Exercise: From the data underneath, reproduce exactly the stretch that begins at the line with "os.locate w (root s) = Some p0 ->" and ends after the line with "destruct (String.eqb_spec k".

Stored dataset items:
================================
Lemma ListBuckets_loop es0 : forall acc : list Bucket,
  fold_left
    (fun buckets entry =>
       if os.IsDir entry then buckets ++ [mkBucket (os.Name entry)] else buckets)
    (map (fun kv => os.info_of (fst kv) (snd kv)) es0) acc
  = acc ++ map (fun kv => mkBucket (fst kv))
               (filter (fun kv => match snd kv with os.Dir _ => true | _ => false end) es0).
Proof.
  induction es0 as [|[k [d|es]] rest IH]; intros acc; simpl.
  - now rewrite app_nil_r.
  - apply IH.
  - rewrite IH. now rewrite <- app_assoc.
Qed.

(** The buckets [ListBuckets] reports: the directories among the entries of
    the root, by name and in order. *)
Lemma ListBuckets_entries s w p0 es0 :
  os.locate w (root s) = Some p0 ->
  os.entry_at p0 (os.tree w) = inr (os.Dir es0) ->
  ListBuckets s w
  = Ok (map (fun kv => mkBucket (fst kv))
            (filter (fun kv => match snd kv with os.Dir _ => true | _ => false end) es0)).
Proof.
  intros Hl He. unfold ListBuckets, os.ReadDir. rewrite Hl, He. f_equal.
  apply (ListBuckets_loop es0 []).
Qed.

Lemma NoDup_names_filter (f : string * os.node -> bool) es :
  NoDup (map fst es) -> NoDup (map fst (filter f es)).
Proof.
  induction es as [|kv es IH]; simpl; [constructor|].
  intros H. inversion H as [|? ? Hn Hd]; subst.
  destruct (f kv); simpl; [|auto]. constructor; [|auto].
  intros Hin. apply Hn. apply in_map_iff in Hin as (kv' & E & Hin).
  apply filter_In in Hin as [Hin _]. apply in_map_iff. eauto.
Qed.


(* ================================================================== *)
(** * Removal *)

Lemma find_remove_same name es :
  distinct (map fst es) = true ->
  os.find_entry name (os.remove_entry name es) = None.
Proof.
  induction es as [|[k v] es IH]; simpl; [reflexivity|].
  intros H. apply andb_true_iff in H as [H1 H2]. apply negb_true_iff in H1.
  destruct (String.eqb_spec k name) as [->|Hk].
  - now apply find_entry_names.
  - simpl. apply String.eqb_neq in Hk. rewrite Hk. auto.
Qed.



(* ================================================================== *)
(** * The dispatcher *)

Lemma substring_all (s : string) : String.substring 0 (String.length s) s = s.
Proof. induction s; simpl; congruence. Qed.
================================
Solution:
  os.locate w (root s) = Some p0 ->
  os.entry_at p0 (os.tree w) = inr (os.Dir es0) ->
  ListBuckets s w
  = Ok (map (fun kv => mkBucket (fst kv))
            (filter (fun kv => match snd kv with os.Dir _ => true | _ => false end) es0)).
Proof.
  intros Hl He. unfold ListBuckets, os.ReadDir. rewrite Hl, He. f_equal.
  apply (ListBuckets_loop es0 []).
Qed.

Lemma NoDup_names_filter (f : string * os.node -> bool) es :
  NoDup (map fst es) -> NoDup (map fst (filter f es)).
Proof.
  induction es as [|kv es IH]; simpl; [constructor|].
  intros H. inversion H as [|? ? Hn Hd]; subst.
  destruct (f kv); simpl; [|auto]. constructor; [|auto].
  intros Hin. apply Hn. apply in_map_iff in Hin as (kv' & E & Hin).
  apply filter_In in Hin as [Hin _]. apply in_map_iff. eauto.
Qed.


(* ================================================================== *)
(** * Removal *)

Lemma find_remove_same name es :
  distinct (map fst es) = true ->
  os.find_entry name (os.remove_entry name es) = None.
Proof.
  induction es as [|[k v] es IH]; simpl; [reflexivity|].
  intros H. apply andb_true_iff in H as [H1 H2]. apply negb_true_iff in H1.
  destruct (String.eqb_spec k name) as [->|Hk].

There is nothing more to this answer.